Start of Data provided

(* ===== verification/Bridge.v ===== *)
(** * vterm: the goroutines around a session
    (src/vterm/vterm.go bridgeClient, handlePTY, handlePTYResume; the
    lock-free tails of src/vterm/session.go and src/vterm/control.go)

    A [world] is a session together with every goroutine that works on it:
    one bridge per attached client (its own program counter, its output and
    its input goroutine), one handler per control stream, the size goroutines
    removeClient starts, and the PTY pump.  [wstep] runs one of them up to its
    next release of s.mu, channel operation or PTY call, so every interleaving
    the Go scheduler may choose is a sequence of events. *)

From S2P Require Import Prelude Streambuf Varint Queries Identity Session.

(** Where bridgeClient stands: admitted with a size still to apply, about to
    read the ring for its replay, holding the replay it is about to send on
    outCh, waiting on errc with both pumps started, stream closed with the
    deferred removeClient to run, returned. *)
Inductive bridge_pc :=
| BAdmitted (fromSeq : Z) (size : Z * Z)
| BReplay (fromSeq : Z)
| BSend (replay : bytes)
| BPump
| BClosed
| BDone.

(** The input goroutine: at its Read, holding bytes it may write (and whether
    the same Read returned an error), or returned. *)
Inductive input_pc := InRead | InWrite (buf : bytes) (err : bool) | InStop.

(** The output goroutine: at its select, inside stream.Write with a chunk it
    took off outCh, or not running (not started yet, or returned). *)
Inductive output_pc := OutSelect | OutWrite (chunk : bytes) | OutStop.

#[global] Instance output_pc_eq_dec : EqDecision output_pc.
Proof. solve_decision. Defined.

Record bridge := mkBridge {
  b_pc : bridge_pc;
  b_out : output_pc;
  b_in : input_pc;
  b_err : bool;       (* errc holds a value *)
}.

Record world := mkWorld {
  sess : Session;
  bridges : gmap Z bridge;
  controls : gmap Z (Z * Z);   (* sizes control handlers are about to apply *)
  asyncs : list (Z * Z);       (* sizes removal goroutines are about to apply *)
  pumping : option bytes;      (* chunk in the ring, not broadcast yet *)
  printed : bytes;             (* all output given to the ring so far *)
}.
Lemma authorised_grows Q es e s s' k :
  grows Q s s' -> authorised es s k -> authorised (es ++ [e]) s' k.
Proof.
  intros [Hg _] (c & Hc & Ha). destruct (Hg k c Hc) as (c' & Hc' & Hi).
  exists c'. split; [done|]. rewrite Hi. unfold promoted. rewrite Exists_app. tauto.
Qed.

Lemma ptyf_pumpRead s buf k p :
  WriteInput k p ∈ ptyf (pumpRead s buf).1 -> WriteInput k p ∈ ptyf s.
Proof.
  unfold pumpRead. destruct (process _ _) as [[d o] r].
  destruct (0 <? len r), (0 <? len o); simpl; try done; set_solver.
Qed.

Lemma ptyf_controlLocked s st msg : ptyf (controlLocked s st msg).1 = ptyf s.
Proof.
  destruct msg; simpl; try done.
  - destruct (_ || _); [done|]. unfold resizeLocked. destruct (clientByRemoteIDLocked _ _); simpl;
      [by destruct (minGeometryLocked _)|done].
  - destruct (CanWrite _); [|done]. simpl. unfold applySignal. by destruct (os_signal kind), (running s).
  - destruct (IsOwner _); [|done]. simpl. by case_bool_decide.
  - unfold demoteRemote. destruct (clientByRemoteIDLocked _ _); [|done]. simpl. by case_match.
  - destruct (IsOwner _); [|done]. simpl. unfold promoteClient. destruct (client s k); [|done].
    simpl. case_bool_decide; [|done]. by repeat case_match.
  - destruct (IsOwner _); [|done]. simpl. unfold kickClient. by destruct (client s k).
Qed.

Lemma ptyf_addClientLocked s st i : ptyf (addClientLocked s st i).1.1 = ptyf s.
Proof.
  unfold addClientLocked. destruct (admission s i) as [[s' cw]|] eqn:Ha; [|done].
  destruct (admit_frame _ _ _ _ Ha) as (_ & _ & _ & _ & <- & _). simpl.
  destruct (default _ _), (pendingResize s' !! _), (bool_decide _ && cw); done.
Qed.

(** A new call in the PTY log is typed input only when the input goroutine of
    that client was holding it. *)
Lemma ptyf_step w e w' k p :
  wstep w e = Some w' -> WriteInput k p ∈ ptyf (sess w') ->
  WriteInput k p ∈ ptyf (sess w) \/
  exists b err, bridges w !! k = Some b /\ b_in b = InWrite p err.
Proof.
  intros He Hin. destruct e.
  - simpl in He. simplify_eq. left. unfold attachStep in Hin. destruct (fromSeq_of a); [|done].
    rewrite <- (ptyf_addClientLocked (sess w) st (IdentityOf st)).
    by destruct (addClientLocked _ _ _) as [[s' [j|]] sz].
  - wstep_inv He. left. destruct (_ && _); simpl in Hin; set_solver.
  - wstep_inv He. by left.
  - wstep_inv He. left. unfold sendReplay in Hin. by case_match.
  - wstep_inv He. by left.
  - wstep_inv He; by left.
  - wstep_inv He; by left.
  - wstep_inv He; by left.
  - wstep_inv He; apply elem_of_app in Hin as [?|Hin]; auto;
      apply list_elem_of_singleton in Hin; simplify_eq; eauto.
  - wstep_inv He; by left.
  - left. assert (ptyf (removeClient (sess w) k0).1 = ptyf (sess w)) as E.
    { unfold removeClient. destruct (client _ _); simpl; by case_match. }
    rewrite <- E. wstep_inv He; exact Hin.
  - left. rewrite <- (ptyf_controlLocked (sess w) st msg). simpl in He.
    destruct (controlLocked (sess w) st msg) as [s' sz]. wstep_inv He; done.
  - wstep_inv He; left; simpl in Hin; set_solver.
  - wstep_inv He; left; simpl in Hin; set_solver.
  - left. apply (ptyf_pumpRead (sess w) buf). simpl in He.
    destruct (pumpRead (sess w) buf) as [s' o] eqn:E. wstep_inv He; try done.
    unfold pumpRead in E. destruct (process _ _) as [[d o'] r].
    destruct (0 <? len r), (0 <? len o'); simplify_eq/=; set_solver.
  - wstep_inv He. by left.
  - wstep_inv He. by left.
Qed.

End of Data provided
Start of Data provided

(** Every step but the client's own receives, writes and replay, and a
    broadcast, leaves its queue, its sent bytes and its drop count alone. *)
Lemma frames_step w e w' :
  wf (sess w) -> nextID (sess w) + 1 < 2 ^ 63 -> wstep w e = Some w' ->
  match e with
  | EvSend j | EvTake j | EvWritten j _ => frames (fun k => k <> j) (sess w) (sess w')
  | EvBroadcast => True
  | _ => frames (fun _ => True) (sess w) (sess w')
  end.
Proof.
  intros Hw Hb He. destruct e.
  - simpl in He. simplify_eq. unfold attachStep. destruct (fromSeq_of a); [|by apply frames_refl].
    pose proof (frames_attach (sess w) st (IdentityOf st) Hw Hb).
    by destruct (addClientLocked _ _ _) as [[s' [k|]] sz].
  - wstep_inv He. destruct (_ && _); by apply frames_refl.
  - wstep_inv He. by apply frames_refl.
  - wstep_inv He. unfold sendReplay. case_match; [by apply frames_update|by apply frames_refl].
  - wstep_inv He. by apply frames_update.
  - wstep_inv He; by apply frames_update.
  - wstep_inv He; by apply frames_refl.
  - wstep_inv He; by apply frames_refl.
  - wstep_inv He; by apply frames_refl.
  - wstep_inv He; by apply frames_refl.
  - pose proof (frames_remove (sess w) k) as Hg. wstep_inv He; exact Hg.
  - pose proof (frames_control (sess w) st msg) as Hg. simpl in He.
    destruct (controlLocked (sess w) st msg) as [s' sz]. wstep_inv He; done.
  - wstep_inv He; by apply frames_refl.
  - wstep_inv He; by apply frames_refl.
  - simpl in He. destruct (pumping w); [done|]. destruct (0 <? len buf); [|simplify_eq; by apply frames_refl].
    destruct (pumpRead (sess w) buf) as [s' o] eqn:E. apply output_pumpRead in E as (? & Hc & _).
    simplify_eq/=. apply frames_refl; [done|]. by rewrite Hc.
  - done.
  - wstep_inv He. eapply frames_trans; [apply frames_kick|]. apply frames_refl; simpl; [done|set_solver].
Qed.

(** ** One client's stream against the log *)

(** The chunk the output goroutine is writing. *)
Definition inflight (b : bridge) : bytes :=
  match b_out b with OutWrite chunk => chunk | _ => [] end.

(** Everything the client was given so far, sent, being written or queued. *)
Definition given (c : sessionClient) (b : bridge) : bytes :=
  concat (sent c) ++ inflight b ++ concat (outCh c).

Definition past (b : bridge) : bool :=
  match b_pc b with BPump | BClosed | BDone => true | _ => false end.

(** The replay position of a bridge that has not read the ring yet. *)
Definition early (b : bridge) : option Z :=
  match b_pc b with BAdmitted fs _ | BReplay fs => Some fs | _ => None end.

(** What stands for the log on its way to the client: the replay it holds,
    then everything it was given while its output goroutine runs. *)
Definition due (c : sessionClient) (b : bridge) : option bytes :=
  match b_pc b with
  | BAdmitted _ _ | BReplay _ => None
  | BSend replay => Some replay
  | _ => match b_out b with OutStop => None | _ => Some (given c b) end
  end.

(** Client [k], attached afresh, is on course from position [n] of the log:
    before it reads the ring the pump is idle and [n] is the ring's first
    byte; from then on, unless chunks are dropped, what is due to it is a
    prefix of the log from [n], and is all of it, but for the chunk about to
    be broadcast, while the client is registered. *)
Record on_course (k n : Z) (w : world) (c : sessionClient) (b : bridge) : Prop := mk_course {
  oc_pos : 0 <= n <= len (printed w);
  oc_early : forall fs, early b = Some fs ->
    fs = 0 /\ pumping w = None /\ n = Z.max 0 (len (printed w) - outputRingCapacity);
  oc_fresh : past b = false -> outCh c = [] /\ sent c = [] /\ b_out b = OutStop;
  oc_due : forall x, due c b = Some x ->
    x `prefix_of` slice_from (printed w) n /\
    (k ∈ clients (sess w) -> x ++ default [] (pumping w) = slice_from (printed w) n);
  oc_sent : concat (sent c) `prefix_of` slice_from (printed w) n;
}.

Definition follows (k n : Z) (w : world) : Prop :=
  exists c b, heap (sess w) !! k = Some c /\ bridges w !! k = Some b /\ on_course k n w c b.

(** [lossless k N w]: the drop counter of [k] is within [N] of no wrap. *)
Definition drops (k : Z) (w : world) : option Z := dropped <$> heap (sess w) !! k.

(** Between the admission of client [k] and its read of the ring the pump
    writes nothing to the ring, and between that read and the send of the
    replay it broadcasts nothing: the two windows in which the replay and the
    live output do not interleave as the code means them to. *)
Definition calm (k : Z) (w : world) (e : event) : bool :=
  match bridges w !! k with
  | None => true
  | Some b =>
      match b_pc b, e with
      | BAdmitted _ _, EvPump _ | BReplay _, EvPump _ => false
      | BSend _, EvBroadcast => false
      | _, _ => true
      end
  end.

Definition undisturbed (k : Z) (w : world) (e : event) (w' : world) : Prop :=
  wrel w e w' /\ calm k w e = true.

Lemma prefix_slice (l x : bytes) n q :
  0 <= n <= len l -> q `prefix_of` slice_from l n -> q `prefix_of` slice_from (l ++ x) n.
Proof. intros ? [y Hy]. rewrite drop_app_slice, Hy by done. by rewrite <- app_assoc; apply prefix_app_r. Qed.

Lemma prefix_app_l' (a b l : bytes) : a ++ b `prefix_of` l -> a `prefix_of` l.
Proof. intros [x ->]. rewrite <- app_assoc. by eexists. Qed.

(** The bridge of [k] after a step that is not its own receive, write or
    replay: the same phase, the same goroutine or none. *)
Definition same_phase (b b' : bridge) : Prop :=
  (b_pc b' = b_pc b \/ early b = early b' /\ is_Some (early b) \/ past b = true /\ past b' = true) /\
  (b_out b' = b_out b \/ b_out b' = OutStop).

End of Data provided
Start of Data provided

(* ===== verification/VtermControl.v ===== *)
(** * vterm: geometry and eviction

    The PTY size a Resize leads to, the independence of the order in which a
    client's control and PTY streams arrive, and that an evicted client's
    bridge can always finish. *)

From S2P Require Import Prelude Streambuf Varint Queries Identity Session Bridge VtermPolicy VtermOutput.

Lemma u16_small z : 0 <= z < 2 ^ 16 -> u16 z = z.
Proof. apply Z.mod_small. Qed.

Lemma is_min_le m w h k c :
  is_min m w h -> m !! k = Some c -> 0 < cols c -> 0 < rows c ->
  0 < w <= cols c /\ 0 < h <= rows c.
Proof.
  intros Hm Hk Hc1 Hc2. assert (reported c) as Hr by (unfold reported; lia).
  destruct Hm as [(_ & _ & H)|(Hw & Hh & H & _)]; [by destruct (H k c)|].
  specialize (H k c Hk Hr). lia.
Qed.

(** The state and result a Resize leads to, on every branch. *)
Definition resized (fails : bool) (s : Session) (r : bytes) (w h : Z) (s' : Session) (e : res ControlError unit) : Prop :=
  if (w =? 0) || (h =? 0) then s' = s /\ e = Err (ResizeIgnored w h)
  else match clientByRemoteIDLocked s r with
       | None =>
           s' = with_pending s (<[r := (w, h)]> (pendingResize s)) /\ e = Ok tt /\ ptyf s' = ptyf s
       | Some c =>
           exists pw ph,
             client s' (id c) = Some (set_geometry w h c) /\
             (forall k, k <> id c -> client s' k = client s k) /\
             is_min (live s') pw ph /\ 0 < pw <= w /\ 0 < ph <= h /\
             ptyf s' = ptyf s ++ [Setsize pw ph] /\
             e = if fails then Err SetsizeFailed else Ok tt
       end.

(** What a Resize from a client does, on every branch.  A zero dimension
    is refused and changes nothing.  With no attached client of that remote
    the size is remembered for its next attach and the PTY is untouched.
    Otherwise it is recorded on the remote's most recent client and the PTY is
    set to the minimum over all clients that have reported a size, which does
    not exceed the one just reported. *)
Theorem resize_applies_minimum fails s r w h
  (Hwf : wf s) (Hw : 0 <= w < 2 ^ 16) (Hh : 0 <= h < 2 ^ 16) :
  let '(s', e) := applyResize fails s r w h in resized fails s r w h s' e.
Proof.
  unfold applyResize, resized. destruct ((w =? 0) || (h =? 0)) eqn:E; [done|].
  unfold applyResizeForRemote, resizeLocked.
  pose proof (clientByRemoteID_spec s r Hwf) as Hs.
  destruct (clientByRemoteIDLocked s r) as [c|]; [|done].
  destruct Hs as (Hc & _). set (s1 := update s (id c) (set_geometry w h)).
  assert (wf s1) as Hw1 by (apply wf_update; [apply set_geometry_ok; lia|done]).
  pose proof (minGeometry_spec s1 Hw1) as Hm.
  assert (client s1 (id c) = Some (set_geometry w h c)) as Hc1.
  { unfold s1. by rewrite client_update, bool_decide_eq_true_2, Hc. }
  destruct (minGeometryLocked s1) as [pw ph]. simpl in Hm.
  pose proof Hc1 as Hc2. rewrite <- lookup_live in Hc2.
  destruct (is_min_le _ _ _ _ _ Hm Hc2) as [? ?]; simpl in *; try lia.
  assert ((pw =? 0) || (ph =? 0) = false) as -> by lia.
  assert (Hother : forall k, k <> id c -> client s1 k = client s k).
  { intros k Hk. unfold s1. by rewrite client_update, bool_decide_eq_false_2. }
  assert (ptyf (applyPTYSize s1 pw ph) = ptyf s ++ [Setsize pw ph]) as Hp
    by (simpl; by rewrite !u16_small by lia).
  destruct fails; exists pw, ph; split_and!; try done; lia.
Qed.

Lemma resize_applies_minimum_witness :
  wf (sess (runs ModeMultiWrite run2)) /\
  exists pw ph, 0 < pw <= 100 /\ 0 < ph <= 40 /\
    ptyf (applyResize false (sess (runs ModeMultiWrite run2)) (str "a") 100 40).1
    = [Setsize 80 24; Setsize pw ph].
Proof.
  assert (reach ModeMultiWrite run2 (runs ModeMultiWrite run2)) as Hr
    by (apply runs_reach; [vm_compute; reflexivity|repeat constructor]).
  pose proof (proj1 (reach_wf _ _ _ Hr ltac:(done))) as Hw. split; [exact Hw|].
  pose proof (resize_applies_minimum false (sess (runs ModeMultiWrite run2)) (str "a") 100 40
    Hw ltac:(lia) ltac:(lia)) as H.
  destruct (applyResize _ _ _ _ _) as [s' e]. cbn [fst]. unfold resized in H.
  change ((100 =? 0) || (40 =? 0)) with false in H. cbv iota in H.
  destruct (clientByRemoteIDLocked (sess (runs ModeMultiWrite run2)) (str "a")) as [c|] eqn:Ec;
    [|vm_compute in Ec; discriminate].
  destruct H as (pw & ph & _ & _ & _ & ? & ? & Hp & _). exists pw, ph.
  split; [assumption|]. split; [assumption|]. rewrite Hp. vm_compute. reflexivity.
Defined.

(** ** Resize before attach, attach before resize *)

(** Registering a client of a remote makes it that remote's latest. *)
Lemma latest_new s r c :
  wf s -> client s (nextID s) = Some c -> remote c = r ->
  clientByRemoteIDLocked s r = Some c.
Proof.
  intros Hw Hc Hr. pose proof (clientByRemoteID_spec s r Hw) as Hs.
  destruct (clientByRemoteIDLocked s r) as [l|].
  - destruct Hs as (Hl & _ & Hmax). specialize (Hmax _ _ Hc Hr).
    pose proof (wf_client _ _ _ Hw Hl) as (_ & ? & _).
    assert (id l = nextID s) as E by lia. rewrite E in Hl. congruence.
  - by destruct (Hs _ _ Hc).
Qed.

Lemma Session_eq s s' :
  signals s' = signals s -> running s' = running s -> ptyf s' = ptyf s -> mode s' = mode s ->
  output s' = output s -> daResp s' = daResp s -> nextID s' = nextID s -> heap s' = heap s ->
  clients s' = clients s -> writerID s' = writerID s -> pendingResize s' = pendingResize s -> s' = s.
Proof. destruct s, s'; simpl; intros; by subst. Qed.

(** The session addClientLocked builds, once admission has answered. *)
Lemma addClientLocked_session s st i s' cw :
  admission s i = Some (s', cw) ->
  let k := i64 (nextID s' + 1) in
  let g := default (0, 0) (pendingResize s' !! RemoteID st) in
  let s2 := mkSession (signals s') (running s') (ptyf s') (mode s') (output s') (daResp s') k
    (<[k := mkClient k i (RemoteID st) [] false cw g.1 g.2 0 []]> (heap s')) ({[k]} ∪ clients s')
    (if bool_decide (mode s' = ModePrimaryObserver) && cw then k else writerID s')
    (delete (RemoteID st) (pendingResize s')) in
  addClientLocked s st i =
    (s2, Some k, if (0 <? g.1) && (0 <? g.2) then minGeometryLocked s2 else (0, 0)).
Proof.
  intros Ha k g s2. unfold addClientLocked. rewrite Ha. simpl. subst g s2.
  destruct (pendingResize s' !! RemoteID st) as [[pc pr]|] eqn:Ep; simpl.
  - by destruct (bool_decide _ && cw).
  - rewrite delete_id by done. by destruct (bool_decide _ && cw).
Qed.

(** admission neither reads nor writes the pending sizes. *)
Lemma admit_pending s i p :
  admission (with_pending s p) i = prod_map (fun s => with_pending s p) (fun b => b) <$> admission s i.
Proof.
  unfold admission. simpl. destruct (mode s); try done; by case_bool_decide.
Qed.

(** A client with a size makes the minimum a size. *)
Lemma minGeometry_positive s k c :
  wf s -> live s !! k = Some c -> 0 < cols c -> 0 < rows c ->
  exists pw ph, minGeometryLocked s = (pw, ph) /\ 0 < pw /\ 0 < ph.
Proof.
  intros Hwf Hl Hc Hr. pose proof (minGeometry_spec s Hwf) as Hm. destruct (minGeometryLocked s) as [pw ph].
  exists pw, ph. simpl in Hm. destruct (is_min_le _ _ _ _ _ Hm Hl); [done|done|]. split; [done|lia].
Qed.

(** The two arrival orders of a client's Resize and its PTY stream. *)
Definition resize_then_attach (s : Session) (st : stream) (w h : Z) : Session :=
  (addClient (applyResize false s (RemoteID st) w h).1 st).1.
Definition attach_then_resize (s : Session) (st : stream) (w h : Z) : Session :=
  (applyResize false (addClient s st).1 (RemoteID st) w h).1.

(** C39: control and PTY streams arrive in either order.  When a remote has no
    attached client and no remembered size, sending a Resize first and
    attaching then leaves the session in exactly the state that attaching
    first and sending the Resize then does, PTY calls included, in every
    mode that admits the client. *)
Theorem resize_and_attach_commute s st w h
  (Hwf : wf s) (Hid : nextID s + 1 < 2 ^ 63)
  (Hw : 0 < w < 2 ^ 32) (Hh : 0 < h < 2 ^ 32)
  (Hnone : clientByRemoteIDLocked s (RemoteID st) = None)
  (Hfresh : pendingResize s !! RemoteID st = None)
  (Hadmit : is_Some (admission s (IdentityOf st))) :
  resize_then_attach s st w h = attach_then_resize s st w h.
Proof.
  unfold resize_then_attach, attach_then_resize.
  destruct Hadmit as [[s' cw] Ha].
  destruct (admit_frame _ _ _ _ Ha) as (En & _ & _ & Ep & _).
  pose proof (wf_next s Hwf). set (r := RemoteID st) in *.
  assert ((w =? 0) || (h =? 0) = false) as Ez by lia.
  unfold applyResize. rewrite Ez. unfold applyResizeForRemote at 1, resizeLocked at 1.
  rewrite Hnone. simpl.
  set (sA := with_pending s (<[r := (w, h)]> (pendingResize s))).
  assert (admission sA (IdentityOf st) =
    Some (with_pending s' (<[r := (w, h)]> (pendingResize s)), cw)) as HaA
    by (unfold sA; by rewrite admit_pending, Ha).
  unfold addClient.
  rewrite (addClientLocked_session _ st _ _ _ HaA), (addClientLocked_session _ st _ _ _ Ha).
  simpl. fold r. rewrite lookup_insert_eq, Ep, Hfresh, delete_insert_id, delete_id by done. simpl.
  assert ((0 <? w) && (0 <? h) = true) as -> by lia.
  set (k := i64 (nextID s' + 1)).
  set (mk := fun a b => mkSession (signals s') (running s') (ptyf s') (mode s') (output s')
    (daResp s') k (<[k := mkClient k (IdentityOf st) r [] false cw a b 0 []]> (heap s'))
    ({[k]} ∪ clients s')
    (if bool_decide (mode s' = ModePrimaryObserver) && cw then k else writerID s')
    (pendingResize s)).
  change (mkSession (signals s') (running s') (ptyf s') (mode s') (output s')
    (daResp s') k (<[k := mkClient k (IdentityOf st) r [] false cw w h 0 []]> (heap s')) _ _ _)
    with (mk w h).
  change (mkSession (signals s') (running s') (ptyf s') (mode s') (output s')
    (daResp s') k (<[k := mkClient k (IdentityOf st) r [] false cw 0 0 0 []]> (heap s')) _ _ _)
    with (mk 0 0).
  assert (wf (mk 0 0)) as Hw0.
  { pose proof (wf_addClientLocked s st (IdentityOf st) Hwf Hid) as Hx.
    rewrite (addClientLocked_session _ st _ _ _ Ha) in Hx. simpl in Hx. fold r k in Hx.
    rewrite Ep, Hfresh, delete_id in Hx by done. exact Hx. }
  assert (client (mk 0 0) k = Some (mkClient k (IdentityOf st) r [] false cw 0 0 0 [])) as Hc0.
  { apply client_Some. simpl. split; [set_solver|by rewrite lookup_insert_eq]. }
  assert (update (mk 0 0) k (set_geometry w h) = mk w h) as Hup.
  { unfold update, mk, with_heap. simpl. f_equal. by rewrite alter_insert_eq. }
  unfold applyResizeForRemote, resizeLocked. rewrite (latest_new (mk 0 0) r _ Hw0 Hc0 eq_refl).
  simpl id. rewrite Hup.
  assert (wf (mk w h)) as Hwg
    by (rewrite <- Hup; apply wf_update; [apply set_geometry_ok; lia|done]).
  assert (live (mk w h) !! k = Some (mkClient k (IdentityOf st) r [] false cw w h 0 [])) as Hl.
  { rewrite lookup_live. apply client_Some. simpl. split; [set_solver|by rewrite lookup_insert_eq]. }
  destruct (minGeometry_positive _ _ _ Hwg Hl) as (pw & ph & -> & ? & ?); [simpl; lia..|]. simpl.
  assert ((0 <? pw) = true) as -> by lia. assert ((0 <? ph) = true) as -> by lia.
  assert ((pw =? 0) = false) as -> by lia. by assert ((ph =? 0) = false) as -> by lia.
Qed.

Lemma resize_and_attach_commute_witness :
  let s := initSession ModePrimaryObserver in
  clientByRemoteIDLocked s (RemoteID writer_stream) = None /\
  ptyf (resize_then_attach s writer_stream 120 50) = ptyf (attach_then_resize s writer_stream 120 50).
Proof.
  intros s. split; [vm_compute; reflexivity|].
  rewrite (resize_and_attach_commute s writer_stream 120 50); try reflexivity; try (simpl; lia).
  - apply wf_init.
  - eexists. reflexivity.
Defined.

End of Data provided

=== Activity ===
Using the records above, write out exactly the lines between the one holding "b_err : bool;" and the one holding "pumping : option", inclusive; leave everything else out.

=== Result ===
  b_err : bool;       (* errc holds a value *)
}.

Record world := mkWorld {
  sess : Session;
  bridges : gmap Z bridge;
  controls : gmap Z (Z * Z);   (* sizes control handlers are about to apply *)
  asyncs : list (Z * Z);       (* sizes removal goroutines are about to apply *)
  pumping : option bytes;      (* chunk in the ring, not broadcast yet *)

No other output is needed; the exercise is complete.